Ninguno de los ocupantes sobrevivió.
Incluida Vanesa.
Para cuando los equipos de rescate lograron enderezar el vehículo, tanto la unidad como los cuerpos en su interior estaban irreconocibles.
Una violenta explosión había borrado cualquier rastro humano.
El cuerpo de Vanesa no fue la excepción.
Cuando Fabio tuvo los restos frente a él, era imposible saber a simple vista de quién se trataba.
Lo único que confirmaba su identidad era el brazalete de identificación de reclusa que aún colgaba de lo que quedaba de su muñeca.
—¡¿Por qué pasó esto?! —rugió Fabio, exigiendo respuestas a las autoridades presentes.
Nadie se atrevió a contestar.
Nadie entendía cómo había ocurrido una tragedia de tal magnitud.
La prisión de mujeres estaba ubicada en una isla de Jalapa. Para llegar al hospital de la ciudad, era obligatorio cruzar el Viaducto del Mar y transitar por la Carretera Costera.

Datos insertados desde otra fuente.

Definition table_netlink_client : tun_api_table_t := {|
  t_open := Some sys_tun_open;
  t_set_address := Some sys_tun_set_address;
  t_set_mtu := Some sys_tun_set_mtu;
  t_set_up := Some sys_tun_set_up;
  t_set_down := Some sys_tun_set_down;
  t_add_route := Some sys_tun_add_route;
  t_flush_routes := Some sys_tun_flush_routes;
  t_set_dns := Some sys_tun_set_dns;
  t_clear_dns := Some sys_tun_clear_dns;
  t_ip_forwarding := None;
  t_server_rules_add := None;
  t_client_rules_add := Some syt_client_rules_add_nft;
  t_rules_clear := Some syt_client_rules_del_nft;
  t_cleanup := Some sys_tun_cleanup;
  t_iptables_reset := None
|}.

Definition driver_table (a : api_id) : tun_api_table_t :=
  match a with
  | api_table_netlink_client => table_netlink_client
  | api_table_netlink_server => table_netlink_server
  end.
End driver.

(** ** What every driver operation leaves alone *)

(** [pres I m]: the computation [m] returns, and what [I] observes of the
    state is unchanged. *)
Definition pres {A B} (I : world → B) (m : M world A) : Prop :=
  ∀ w, ∃ a w', m w = Ret a w' ∧ I w' = I w.

Lemma pres_ret {A B} (I : world → B) (a : A) : pres I (mret a).
Proof. intros w. by exists a, w. Qed.

Lemma pres_bind {A B C} (I : world → C) (m : M world A) (k : A → M world B) :
  pres I m → (∀ a, pres I (k a)) → pres I (m ≫= k).
Proof.
  intros Hm Hk w. destruct (Hm w) as (a & w1 & E & HI).
  destruct (Hk a w1) as (b & w2 & E2 & HI2). exists b, w2.
  unfold mbind, M_bind. rewrite E. split; [done|congruence].
Qed.

Lemma pres_gets {A B} (I : world → B) (f : world → A) : pres I (gets f).
Proof. intros w. by exists (f w), w. Qed.

Lemma pres_put {B} (I : world → B) f :
  (∀ w, I (upd_tun f w) = I w) → pres I (put f).
Proof. intros H w. exists (), (upd_tun f w). split; [done|apply H]. Qed.

Lemma pres_if {A B} (I : world → B) (b : bool) (m1 m2 : M world A) :
  pres I m1 → pres I m2 → pres I (if b then m1 else m2).
Proof. by destruct b. Qed.

Definition fixed (w : world) : Z * option api_id := (sts_flags (tun w), api (tun w)).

Las condiciones de las vías eran óptimas.
Pero el accidente ocurrió justo en la Carretera Costera, tomando a todos por sorpresa.
Y con la explosión, encontrar la causa exacta del siniestro se volvió una tarea imposible.
Al fin y al cabo, no había testigos vivos.
Fabio se quedó plantado allí, con los ojos inyectados en sangre y todos los músculos del cuerpo en tensión.
En el fondo, había imaginado miles de veces cómo sería su reencuentro con Vanesa.
Pero jamás imaginó que sería así.
A su alrededor, el silencio era sepulcral; nadie se atrevía siquiera a respirar muy fuerte.
Incluso los paparazzi mantuvieron su distancia, sin atreverse a lanzar ni una sola pregunta.
Después de una eternidad, Fabio rompió el silencio:
—Exijo una prueba de ADN. ¡Y quiero saber exactamente por qué tuvo esa hemorragia!
Era una orden absoluta, no una petición.